ACTION ITEM:
Search the material below for the word "bool" and copy every line in which it occurs.

=== Section Start ===

Definition store (db : Subscribers) (st : State) : State :=
  {| subscribers := db; outbox := outbox st |}.

Definition subscribe (rt : Runtime) (st : State) (reqBody : INewsletterSubscribeRequest)
    : State * Reply :=
  let email_ := sub_email reqBody in
  let source_ := sub_source reqBody in
  if negb (Js.present email_)
  then (st, fail 400 "VALIDATION_ERROR" "Email is required.")
  else if negb (emailRegexTest (field email_))
  then (st, fail 400 "VALIDATION_ERROR" "Please provide a valid email address.")
  else
    let normalizedEmail := Js.toLowerCase (field email_) in
    match NewsletterSubscriber_findOne (subscribers st) normalizedEmail with
    | Some existingSubscriber =>
        if status_eqb (status existingSubscriber) active
        then (st, reply 200 None (Some "You are already subscribed to our newsletter."))
        else
          let existingSubscriber :=
            {| _id := _id existingSubscriber;
               email := email existingSubscriber;
               source := if Js.present source_
                         then Some (Js.trim (field source_))
                         else source existingSubscriber;
               subscribedAt := now rt;
               unsubscribedAt := None;
               status := active |} in
          match NewsletterSubscriber_save (subscribers st) existingSubscriber with
          | inl _ => (st, fail 500 "SUBSCRIBE_ERROR"
                            "Failed to subscribe to newsletter. Please try again later.")
          | inr db' =>
              (send {| to := normalizedEmail;
                       subject := "Welcome back to Web3 Economy Newsletter!" |}
                    (store db' st),
               reply 200 None (Some "Successfully re-subscribed to newsletter."))
          end
    | None =>
        let subscriber := newSubscriber rt normalizedEmail (orElse source_ "direct") active in
        match NewsletterSubscriber_insert (subscribers st) subscriber with
        | inl _ => (st, fail 500 "SUBSCRIBE_ERROR"
                          "Failed to subscribe to newsletter. Please try again later.")
        | inr db' =>
            (send {| to := normalizedEmail;
                     subject := "Welcome to Web3 Economy Newsletter!" |}
                  (store db' st),
             reply 201 None (Some "Successfully subscribed to newsletter."))
        end
    end.

Definition unsubscribe (rt : Runtime) (st : State) (reqBody : INewsletterUnsubscribeRequest)
    : State * Reply :=
  let email_ := unsub_email reqBody in
  if negb (Js.present email_)
  then (st, fail 400 "VALIDATION_ERROR" "Email is required.")
  else
    let normalizedEmail := Js.toLowerCase (field email_) in
    match NewsletterSubscriber_findOne (subscribers st) normalizedEmail with
    | None => (st, fail 404 "NOT_FOUND" "Email not found in our newsletter list.")
    | Some subscriber =>
        if status_eqb (status subscriber) unsubscribed
        then (st, reply 200 None
                    (Some "You are already unsubscribed from our newsletter."))
        else
          let subscriber :=
            {| _id := _id subscriber;
               email := email subscriber;
               source := source subscriber;
               subscribedAt := subscribedAt subscriber;
               unsubscribedAt := Some (now rt);
               status := unsubscribed |} in
          match NewsletterSubscriber_save (subscribers st) subscriber with
          | inl _ => (st, fail 500 "UNSUBSCRIBE_ERROR"
                            "Failed to unsubscribe from newsletter. Please try again later.")
          | inr db' =>
              (send {| to := normalizedEmail;
                       subject := "You have been unsubscribed from Web3 Economy Newsletter" |}
                    (store db' st),
               reply 200 None (Some "Successfully unsubscribed from newsletter."))
          end
    end.

End NewsletterController.

(* ------------------------------------------------------------------------- *)
(** ** models/ContactSubmission.ts *)

Module Contact.

Record IContactSubmission : Type := {
  _id : ObjectId;
  fullName : string;
  email : string;
  company : option string;
  subject : string;
  message : string;
  subscribeNewsletter : bool;
  submittedAt : Z
}.

Definition Contacts : Type := list IContactSubmission.

(** [new ContactSubmission({ ... })]: the setters trim the text paths and
    lower-case the email; [submittedAt] defaults to the time of construction. *)
Definition newContactSubmission (rt : Runtime) (n e : string) (c : option string)
    (s m : string) (sub : bool) : IContactSubmission :=
  {| _id := newId rt;
     fullName := Js.trim n;
     email := Js.trim (Js.toLowerCase e);
     company := option_map Js.trim c;
     subject := Js.trim s;
     message := Js.trim m;
     subscribeNewsletter := sub;
     submittedAt := now rt |}.

Definition ContactSubmissionSchema_validate (c : IContactSubmission) : option Exception :=
  if negb (Js.truthy (fullName c)) then Some (ValidationError "fullName")
  else if negb (Js.truthy (email c)) || negb (emailRegexTest (email c))
  then Some (ValidationError "email")
  else if negb (Js.truthy (subject c)) then Some (ValidationError "subject")
  else if negb (Js.truthy (message c)) then Some (ValidationError "message")
  else None.

(** [doc.save()] on a new submission; the collection has no unique index. *)
Definition ContactSubmission_insert (db : Contacts) (c : IContactSubmission)
    : Exception + Contacts :=
  match ContactSubmissionSchema_validate c with
  | Some e => inl e
  | None => inr (db ++ [c])
  end.

End Contact.

(* ------------------------------------------------------------------------- *)
(** ** controllers/contactController.ts *)

Module ContactController.
Import Contact.

Record IContactSubmissionRequest : Type := {
  c_fullName : option string;
  c_email : option string;
  c_company : option string;
  c_subject : option string;
  c_message : option string;
  c_subscribeNewsletter : option bool
}.

(** The part of [process.env] the handler reads. *)
Record MailEnv : Type := { CONTACT_EMAIL : option string; SMTP_USER : option string }.

(** The two collections the handler writes, and the mail service. *)
Record State : Type := { contacts : Contacts; newsletter : Newsletter.State }.

(** The newsletter step of the handler, for the email as typed.  It runs in
    a [try] whose [catch] only logs, so a failed write leaves the collection
    as it was. *)
Definition addToNewsletter (rt : Runtime) (db : Newsletter.Subscribers) (e : string)
    : Newsletter.Subscribers :=
  match Newsletter.NewsletterSubscriber_findOne db (Js.toLowerCase e) with
  | None =>
      let subscriber :=
        Newsletter.newSubscriber rt (Js.toLowerCase e) "contact_form" Newsletter.active in
      match Newsletter.NewsletterSubscriber_insert db subscriber with
      | inl _ => db
      | inr db' => db'
      end
  | Some existingSubscriber =>
      if Newsletter.status_eqb (Newsletter.status existingSubscriber) Newsletter.unsubscribed
      then
        let existingSubscriber :=
          {| Newsletter._id := Newsletter._id existingSubscriber;
             Newsletter.email := Newsletter.email existingSubscriber;
             Newsletter.source := Newsletter.source existingSubscriber;
             Newsletter.subscribedAt := now rt;
             Newsletter.unsubscribedAt := None;
             Newsletter.status := Newsletter.active |} in
        match Newsletter.NewsletterSubscriber_save db existingSubscriber with
        | inl _ => db
        | inr db' => db'
        end
      else db
  end.

(** [submitContactForm].  [rt] is the runtime of the submission document and
    [rtSub] that of the newsletter step, which constructs its own document
    and reads the clock again.  A recipient that is [undefined] is recorded
    as the empty string. *)
Definition submitContactForm (env : MailEnv) (rt rtSub : Runtime) (st : State)
    (reqBody : IContactSubmissionRequest) : State * Response unit :=
  let fullName_ := c_fullName reqBody in
  let email_ := c_email reqBody in
  let subject_ := c_subject reqBody in
  let message_ := c_message reqBody in
  let subscribeNewsletter_ := orDefault (c_subscribeNewsletter reqBody) false in
  if negb (Js.present fullName_) || negb (Js.present email_)
     || negb (Js.present subject_) || negb (Js.present message_)
  then (st, fail 400 "VALIDATION_ERROR"
              "Full name, email, subject, and message are required.")
  else if negb (emailRegexTest (field email_))
  then (st, fail 400 "VALIDATION_ERROR" "Please provide a valid email address.")
  else
    let contactSubmission :=
      newContactSubmission rt (field fullName_) (Js.toLowerCase (field email_))
        (c_company reqBody) (field subject_) (field message_) subscribeNewsletter_ in
    match ContactSubmission_insert (contacts st) contactSubmission with
    | inl _ => (st, fail 500 "SUBMIT_ERROR"
                      "Failed to submit contact form. Please try again later.")
    | inr contacts' =>
        let subscribers' :=
          if subscribeNewsletter_
          then addToNewsletter rtSub (Newsletter.subscribers (newsletter st)) (field email_)
          else Newsletter.subscribers (newsletter st) in
        let notification :=
          {| Newsletter.to := orElse (CONTACT_EMAIL env) (field (SMTP_USER env));
             Newsletter.subject :=
               ("New Contact Form Submission: " ++ field subject_)%string |} in
        let confirmation :=
          {| Newsletter.to := field email_;
             Newsletter.subject := "Thank you for contacting Web3 Economy" |} in
        ({| contacts := contacts';
            newsletter :=
              NewsletterController.send confirmation
                (NewsletterController.send notification
                   (NewsletterController.store subscribers' (newsletter st))) |},
         reply 201 None
           (Some "Contact form submitted successfully. We will get back to you soon!"))
    end.

End ContactController.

=== Section End ===

TASK ANSWER:
  subscribeNewsletter : bool;
    (s m : string) (sub : bool) : IContactSubmission :=
  c_subscribeNewsletter : option bool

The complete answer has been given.